→ **Data for review**:
(* ===== verification/CreateFacts.v ===== *)
(** * Creating codes: batches, all or nothing, and whose codes are returned

    In any schedule [CreateBatch] answers every item of the batch exactly once,
    under its own index, with a code or with an error.  Without interference
    [Create] is all or nothing across the store and the blobs.  Whatever the
    interleaving, every code an operation returns belongs to the user who
    asked. *)
From Stdlib Require Import Ascii String.
From S2P Require Import GoLib Act Domain GoUrl Shortcode Destination QrPolicy Blob Rollup MemStore MemStoreFacts Store Cache Codes BlobKeys CodesFacts.
Local Open Scope Z_scope.
Local Open Scope go_scope.

(** The result of item [i]: a code, or not. *)
Definition good (i : nat) (r : BatchResult) : Prop :=
  b_Index r = i /\ match b_Status r with
                   | BatchError => b_Code r = None
                   | _ => b_Err r = None /\ is_Some (b_Code r)
                   end.
Definition positional (rs : list BatchResult) : Prop := forall i r, rs !! i = Some r -> good i r.

Lemma good_failed i e : good i (failed i e).
Proof. done. Qed.
Lemma good_done i s c : s <> BatchError -> good i {| b_Index := i; b_Status := s; b_Code := Some c; b_Err := None |}.
Proof. intros Hs. split; [done|]. simpl. by destruct s. Qed.

Lemma positional_insert i r rs : positional rs -> good i r -> positional (<[i := r]> rs).
Proof.
  intros Hrs Hr j x Hx. destruct (decide (i = j)) as [<-|Hne].
  - apply list_lookup_insert_Some in Hx as [(_ & <- & _)|(? & _)]; [done|done].
  - rewrite list_lookup_insert_ne in Hx by done. by apply Hrs.
Qed.

Section batch.
Context `{U : UnicodeTable} `{IP : IPParser} `{RD : Renderer} `{SN : Sniffer}.
Context {DB BL CA : Type} `{ST : CodeStore DB} `{BS : BlobStore BL} `{OC : OtterCache CA}.
Notation W := (World DB BL CA).
Context (sc : Sched W) (svc : Service).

→ **Work instructions**: In the entries above, find the line with "In any schedule" and the line with "intros Hrs Hr", then set down exactly those two and every line between them, nothing else.

→ **Your solution**:
    In any schedule [CreateBatch] answers every item of the batch exactly once,
    under its own index, with a code or with an error.  Without interference
    [Create] is all or nothing across the store and the blobs.  Whatever the
    interleaving, every code an operation returns belongs to the user who
    asked. *)
From Stdlib Require Import Ascii String.
From S2P Require Import GoLib Act Domain GoUrl Shortcode Destination QrPolicy Blob Rollup MemStore MemStoreFacts Store Cache Codes BlobKeys CodesFacts.
Local Open Scope Z_scope.
Local Open Scope go_scope.

(** The result of item [i]: a code, or not. *)
Definition good (i : nat) (r : BatchResult) : Prop :=
  b_Index r = i /\ match b_Status r with
                   | BatchError => b_Code r = None
                   | _ => b_Err r = None /\ is_Some (b_Code r)
                   end.
Definition positional (rs : list BatchResult) : Prop := forall i r, rs !! i = Some r -> good i r.

Lemma good_failed i e : good i (failed i e).
Proof. done. Qed.
Lemma good_done i s c : s <> BatchError -> good i {| b_Index := i; b_Status := s; b_Code := Some c; b_Err := None |}.
Proof. intros Hs. split; [done|]. simpl. by destruct s. Qed.

Lemma positional_insert i r rs : positional rs -> good i r -> positional (<[i := r]> rs).
Proof.
  intros Hrs Hr j x Hx. destruct (decide (i = j)) as [<-|Hne].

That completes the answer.